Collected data
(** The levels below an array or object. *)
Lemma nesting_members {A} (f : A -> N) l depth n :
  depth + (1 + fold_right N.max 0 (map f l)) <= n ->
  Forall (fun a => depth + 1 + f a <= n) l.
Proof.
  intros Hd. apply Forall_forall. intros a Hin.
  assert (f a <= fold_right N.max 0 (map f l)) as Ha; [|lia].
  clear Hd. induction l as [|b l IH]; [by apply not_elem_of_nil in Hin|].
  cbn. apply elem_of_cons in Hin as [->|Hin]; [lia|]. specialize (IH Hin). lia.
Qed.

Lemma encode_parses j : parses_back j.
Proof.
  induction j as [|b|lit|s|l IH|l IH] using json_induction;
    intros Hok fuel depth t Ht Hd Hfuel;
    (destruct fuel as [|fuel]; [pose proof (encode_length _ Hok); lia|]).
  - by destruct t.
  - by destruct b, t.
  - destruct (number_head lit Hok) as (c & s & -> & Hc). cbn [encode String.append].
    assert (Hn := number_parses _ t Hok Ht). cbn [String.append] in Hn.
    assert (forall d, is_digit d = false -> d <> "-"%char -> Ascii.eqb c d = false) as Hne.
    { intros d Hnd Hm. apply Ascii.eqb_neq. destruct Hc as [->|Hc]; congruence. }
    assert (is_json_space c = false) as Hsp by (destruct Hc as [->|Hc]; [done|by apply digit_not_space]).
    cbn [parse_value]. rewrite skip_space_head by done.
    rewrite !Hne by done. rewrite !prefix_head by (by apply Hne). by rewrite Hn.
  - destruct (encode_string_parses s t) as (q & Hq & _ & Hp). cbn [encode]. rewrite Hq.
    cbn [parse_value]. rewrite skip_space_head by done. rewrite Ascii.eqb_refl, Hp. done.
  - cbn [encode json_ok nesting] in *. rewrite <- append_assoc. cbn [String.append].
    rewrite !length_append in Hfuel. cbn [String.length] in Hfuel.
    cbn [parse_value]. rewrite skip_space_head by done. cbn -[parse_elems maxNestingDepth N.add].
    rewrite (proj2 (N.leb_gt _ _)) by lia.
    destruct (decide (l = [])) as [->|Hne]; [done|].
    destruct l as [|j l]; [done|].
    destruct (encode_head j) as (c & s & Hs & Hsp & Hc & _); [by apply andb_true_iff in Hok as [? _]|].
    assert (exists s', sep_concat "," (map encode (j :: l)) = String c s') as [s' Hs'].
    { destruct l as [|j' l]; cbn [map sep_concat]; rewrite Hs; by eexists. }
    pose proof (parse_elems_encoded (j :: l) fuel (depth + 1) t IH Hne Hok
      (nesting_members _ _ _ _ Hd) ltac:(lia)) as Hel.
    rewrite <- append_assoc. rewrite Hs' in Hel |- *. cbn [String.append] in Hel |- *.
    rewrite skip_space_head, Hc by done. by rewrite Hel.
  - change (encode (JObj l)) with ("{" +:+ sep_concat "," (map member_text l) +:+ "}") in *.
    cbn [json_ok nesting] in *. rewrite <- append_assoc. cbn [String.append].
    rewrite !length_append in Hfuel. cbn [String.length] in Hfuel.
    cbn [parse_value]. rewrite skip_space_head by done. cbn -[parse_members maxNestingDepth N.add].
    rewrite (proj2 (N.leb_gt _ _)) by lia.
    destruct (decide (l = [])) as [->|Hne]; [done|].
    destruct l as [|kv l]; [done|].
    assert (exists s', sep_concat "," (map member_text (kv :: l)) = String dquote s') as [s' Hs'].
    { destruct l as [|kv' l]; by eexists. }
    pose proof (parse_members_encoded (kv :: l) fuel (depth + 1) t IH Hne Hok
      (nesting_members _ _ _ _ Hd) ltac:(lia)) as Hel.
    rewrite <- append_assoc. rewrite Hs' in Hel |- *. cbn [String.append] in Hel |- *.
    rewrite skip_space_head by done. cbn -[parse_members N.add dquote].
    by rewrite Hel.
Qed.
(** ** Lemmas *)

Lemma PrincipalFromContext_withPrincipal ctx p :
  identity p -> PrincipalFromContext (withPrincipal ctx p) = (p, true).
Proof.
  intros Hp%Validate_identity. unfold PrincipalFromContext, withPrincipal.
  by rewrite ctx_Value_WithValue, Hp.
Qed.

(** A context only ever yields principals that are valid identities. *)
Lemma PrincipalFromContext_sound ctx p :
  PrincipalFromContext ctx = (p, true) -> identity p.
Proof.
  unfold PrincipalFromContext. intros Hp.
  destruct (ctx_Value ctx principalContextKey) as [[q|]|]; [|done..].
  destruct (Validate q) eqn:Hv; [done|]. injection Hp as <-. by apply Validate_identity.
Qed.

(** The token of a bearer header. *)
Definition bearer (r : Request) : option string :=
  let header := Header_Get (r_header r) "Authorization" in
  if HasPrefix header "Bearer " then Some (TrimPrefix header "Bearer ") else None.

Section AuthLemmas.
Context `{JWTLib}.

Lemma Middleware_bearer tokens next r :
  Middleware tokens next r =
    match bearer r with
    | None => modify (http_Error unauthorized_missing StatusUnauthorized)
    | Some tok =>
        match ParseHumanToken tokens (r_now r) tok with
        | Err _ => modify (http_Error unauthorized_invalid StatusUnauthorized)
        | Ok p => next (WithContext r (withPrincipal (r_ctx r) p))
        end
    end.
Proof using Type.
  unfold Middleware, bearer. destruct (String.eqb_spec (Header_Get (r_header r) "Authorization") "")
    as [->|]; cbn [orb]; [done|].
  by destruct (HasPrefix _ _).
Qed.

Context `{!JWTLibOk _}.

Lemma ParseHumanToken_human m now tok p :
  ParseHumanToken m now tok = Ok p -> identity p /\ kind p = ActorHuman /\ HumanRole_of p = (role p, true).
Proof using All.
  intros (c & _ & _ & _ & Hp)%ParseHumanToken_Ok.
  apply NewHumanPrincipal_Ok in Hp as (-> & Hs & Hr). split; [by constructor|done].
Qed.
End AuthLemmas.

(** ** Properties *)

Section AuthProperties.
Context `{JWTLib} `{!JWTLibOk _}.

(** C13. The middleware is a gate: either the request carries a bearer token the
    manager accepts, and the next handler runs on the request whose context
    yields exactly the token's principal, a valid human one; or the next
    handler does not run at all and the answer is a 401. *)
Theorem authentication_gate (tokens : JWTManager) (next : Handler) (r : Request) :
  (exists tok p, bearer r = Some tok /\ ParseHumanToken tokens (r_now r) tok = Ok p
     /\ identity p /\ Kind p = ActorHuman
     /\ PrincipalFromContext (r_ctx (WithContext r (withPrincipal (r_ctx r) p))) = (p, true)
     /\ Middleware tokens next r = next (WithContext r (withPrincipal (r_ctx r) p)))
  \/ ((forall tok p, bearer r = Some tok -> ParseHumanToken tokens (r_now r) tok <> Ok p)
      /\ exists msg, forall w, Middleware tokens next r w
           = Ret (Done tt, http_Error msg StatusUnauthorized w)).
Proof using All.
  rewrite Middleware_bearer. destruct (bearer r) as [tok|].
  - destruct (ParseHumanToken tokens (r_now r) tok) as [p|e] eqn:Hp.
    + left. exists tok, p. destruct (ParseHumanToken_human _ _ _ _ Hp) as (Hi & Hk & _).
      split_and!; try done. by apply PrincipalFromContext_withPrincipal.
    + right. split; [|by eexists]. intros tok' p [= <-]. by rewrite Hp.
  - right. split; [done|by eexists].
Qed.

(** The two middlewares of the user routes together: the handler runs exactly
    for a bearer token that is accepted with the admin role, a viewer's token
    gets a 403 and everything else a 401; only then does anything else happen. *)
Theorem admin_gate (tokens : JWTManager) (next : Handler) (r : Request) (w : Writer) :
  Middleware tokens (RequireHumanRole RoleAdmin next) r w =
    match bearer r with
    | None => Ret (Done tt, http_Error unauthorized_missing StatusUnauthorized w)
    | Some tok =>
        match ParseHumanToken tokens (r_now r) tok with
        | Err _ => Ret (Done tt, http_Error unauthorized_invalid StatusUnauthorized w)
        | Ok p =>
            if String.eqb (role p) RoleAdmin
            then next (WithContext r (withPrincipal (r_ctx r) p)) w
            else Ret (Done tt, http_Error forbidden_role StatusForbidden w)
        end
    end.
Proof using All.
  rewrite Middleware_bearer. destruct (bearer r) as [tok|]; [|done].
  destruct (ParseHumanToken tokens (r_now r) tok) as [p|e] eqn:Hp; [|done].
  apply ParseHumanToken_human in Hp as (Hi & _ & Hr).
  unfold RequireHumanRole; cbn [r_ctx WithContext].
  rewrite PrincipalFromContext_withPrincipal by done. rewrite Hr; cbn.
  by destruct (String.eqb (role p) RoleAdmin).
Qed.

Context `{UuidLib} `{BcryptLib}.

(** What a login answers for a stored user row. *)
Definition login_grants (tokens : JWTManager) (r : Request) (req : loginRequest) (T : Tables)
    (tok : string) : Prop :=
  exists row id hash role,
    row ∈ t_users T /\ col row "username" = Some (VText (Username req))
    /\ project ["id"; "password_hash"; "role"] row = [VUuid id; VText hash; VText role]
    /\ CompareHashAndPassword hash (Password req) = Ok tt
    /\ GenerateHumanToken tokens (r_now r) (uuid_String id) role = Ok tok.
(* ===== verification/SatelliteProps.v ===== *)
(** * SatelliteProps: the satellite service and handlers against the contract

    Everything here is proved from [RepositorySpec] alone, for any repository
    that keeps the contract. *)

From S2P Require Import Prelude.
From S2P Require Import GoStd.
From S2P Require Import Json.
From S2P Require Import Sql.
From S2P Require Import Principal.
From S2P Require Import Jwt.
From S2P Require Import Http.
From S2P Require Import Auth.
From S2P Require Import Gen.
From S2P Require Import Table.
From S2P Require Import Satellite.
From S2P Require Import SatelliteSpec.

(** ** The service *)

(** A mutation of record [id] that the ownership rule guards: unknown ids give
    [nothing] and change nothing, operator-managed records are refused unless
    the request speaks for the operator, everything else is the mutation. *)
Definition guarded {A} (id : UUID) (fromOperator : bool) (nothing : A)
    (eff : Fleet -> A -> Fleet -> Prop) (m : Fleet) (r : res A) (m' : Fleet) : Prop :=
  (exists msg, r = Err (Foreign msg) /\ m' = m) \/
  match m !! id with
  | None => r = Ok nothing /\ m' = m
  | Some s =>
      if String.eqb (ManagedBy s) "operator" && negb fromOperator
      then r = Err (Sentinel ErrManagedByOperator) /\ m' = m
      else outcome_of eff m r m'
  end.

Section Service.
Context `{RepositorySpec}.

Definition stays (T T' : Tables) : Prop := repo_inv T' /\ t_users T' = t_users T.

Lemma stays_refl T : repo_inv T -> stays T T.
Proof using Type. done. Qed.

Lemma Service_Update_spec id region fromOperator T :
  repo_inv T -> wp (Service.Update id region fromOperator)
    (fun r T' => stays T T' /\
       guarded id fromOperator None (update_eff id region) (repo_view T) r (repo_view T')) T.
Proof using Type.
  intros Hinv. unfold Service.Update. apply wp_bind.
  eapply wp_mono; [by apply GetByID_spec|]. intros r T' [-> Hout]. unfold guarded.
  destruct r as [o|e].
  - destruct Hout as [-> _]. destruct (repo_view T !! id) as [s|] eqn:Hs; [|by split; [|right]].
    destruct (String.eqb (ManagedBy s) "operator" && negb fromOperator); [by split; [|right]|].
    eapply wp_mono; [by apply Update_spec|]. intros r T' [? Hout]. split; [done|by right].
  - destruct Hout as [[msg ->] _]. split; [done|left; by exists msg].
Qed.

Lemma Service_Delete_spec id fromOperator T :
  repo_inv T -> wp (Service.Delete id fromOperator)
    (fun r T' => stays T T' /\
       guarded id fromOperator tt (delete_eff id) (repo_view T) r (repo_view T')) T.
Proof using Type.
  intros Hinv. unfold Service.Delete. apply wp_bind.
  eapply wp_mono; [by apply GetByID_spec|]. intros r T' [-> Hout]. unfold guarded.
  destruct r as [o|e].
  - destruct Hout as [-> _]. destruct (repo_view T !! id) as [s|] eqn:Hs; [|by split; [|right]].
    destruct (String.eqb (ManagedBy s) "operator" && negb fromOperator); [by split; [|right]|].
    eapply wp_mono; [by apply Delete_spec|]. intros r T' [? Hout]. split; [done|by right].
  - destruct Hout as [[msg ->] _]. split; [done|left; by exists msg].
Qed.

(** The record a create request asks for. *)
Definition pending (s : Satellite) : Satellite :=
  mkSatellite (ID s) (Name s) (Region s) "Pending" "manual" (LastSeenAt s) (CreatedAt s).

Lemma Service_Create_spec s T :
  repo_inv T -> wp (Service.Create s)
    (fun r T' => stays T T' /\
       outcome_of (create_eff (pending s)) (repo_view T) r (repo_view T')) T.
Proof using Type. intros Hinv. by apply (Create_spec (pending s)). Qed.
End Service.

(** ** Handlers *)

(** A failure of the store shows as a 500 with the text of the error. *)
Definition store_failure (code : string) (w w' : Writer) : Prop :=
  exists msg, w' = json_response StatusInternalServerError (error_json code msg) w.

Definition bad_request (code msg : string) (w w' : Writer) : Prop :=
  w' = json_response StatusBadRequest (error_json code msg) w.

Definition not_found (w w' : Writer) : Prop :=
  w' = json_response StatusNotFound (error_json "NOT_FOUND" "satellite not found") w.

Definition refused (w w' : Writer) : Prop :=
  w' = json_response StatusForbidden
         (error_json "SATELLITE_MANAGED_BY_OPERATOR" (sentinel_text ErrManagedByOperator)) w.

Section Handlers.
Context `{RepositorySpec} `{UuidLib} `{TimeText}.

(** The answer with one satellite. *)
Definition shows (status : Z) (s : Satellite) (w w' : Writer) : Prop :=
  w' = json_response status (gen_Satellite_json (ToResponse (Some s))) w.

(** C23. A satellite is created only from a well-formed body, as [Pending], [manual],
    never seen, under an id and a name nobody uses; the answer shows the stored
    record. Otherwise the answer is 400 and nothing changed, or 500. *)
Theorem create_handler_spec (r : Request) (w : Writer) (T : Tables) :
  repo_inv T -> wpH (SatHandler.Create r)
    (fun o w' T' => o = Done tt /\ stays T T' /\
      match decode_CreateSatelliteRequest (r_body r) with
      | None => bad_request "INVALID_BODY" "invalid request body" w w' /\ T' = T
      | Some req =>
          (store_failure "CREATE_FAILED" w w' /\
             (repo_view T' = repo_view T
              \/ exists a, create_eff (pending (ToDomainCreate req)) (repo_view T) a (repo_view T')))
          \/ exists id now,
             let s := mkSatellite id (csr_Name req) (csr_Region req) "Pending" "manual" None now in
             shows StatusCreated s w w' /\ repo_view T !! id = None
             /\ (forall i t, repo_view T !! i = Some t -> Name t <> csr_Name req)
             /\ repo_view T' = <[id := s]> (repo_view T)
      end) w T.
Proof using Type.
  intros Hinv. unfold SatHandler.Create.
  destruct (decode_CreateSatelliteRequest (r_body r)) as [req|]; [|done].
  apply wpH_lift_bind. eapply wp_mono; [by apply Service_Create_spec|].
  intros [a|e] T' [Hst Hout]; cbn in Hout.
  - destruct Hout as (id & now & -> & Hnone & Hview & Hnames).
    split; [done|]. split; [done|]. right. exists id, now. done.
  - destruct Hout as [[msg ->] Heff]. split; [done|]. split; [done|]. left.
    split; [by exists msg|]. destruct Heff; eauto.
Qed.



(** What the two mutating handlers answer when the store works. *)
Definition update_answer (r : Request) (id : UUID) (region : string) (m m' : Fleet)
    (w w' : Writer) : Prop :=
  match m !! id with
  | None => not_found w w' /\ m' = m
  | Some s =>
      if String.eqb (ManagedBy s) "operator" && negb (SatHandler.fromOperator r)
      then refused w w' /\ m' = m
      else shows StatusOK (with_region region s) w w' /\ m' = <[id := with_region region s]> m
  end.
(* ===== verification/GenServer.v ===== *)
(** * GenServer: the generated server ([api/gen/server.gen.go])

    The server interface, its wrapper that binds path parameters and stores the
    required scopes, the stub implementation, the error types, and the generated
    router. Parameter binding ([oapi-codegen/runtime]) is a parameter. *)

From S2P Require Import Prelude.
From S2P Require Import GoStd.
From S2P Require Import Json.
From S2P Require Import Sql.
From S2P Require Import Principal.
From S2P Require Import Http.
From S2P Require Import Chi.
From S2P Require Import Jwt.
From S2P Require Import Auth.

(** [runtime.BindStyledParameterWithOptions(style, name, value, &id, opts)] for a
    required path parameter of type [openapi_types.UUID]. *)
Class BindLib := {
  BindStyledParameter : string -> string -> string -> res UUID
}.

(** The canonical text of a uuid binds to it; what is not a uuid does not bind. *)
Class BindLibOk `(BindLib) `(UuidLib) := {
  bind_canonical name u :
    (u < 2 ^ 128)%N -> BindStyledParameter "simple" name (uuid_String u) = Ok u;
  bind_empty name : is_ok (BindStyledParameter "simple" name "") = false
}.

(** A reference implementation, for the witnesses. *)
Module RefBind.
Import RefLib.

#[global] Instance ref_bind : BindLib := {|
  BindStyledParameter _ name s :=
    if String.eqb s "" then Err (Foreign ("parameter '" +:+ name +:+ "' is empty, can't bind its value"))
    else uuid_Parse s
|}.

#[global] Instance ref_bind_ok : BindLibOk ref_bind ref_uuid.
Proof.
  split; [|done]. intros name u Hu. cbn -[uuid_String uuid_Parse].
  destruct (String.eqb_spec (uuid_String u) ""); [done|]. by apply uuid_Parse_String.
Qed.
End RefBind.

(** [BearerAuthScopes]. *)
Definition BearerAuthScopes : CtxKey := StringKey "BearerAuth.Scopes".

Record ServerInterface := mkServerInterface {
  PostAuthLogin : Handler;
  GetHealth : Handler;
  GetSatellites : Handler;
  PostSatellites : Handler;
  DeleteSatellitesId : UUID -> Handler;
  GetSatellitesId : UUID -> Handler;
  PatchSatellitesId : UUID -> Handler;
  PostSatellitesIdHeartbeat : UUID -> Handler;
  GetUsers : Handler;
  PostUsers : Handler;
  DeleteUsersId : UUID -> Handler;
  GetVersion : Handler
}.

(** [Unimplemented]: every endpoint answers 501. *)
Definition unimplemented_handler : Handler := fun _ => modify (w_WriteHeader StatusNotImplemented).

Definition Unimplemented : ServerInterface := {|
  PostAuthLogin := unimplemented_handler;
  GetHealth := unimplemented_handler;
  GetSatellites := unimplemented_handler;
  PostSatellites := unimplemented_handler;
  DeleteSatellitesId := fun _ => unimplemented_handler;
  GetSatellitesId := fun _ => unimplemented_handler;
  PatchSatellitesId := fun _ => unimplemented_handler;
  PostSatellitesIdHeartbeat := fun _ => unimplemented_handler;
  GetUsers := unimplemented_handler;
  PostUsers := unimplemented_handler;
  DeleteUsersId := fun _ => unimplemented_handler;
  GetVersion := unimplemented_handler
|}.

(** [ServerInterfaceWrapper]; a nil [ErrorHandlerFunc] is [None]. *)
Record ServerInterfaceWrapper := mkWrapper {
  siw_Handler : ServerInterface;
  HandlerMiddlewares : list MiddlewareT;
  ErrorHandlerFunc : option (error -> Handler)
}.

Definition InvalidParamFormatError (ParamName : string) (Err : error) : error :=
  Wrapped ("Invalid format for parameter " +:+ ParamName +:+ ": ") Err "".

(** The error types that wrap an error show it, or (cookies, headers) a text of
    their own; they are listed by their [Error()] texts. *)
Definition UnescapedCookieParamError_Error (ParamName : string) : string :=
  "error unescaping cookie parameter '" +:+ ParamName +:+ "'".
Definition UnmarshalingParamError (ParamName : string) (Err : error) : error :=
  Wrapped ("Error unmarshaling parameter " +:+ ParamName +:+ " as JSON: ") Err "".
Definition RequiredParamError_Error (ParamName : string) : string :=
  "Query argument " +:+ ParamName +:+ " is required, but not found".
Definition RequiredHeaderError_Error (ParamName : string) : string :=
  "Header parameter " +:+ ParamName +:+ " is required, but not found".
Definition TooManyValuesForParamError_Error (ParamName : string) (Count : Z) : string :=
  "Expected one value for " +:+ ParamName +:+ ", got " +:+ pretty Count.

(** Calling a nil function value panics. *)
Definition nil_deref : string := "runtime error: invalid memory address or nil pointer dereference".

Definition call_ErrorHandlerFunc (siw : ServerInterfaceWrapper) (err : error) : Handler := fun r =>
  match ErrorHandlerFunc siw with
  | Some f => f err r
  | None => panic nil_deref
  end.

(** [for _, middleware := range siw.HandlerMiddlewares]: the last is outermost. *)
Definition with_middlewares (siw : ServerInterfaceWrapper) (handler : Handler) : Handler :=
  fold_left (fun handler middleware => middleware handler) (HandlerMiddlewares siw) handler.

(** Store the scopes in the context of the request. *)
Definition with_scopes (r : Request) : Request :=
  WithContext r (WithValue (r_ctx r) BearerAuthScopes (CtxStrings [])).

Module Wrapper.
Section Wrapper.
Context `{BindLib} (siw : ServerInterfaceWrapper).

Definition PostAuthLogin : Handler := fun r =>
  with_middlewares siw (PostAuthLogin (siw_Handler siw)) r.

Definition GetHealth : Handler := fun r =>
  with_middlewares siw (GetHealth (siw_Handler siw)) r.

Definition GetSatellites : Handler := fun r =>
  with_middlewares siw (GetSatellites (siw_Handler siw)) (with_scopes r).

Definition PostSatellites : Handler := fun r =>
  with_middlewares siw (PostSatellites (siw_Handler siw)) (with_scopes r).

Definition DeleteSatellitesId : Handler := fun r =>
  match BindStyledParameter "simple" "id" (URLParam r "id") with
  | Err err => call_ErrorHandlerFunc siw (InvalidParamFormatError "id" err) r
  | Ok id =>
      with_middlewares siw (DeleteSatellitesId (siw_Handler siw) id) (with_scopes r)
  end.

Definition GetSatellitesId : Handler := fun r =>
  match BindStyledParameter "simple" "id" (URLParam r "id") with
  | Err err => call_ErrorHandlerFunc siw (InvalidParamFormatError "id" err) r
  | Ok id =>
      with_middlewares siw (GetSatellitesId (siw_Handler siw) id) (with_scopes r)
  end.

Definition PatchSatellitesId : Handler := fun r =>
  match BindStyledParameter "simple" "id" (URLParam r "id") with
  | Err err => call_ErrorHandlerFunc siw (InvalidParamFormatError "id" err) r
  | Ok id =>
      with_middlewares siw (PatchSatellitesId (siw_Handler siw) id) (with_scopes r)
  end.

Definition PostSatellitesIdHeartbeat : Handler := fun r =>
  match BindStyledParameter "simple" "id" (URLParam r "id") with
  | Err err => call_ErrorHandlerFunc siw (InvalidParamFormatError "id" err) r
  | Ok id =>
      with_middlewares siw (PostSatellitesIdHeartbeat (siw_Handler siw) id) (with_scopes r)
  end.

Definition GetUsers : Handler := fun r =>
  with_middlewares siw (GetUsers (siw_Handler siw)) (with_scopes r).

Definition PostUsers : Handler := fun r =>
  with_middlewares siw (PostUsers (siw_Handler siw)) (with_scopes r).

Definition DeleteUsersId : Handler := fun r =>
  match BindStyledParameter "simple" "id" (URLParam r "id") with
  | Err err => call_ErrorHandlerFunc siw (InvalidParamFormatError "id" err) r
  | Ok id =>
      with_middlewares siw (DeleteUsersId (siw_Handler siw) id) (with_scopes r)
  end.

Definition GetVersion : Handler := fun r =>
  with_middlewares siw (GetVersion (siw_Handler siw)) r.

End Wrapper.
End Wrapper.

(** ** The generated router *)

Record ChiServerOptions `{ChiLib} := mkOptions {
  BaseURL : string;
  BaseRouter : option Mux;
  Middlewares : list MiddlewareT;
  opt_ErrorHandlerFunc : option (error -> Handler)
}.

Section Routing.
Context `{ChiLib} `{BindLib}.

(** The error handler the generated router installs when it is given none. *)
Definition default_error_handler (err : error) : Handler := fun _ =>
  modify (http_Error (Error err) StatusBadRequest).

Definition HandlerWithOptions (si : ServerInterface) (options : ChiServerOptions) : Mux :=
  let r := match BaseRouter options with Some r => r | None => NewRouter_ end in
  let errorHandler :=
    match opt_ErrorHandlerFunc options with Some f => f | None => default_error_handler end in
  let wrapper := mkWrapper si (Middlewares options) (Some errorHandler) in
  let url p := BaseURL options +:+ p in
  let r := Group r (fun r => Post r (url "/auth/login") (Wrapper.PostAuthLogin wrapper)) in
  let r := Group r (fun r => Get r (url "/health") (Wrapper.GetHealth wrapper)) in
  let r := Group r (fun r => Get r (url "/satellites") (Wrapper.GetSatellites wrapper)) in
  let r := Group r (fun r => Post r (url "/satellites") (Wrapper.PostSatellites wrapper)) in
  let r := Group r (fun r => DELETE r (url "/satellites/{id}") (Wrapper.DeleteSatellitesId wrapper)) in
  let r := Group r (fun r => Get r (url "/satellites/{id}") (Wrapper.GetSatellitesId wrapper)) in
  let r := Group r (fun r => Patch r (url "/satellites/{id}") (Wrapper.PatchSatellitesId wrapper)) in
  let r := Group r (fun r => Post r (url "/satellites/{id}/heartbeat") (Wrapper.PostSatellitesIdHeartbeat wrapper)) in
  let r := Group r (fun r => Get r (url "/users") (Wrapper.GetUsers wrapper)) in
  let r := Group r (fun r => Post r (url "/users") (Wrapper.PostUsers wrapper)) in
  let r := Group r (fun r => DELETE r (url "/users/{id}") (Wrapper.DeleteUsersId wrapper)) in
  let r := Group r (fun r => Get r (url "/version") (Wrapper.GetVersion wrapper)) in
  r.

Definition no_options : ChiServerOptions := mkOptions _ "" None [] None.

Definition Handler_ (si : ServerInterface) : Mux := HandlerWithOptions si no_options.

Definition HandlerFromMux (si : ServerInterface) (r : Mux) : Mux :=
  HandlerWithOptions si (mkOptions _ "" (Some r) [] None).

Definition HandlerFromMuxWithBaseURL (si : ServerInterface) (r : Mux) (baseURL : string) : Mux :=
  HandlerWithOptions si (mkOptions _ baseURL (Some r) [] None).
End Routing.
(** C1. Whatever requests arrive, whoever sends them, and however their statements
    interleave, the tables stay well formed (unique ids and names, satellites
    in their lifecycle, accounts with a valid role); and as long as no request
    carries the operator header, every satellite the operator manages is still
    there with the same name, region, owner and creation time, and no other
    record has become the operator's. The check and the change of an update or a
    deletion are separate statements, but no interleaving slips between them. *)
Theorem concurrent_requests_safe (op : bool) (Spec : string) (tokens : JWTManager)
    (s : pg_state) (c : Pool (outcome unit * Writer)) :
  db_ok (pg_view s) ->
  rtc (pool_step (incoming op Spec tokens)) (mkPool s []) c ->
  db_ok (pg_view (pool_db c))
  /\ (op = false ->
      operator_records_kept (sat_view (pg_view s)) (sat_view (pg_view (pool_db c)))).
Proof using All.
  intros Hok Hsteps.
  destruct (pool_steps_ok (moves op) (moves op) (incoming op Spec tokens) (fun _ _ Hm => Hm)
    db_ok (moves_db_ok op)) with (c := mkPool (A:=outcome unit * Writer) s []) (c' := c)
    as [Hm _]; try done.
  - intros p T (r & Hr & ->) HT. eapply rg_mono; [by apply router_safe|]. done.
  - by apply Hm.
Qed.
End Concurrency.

● What is being asked
Line count for "SatelliteProps": count the lines in the records above that hold this word, and give only the number.

● Response area
2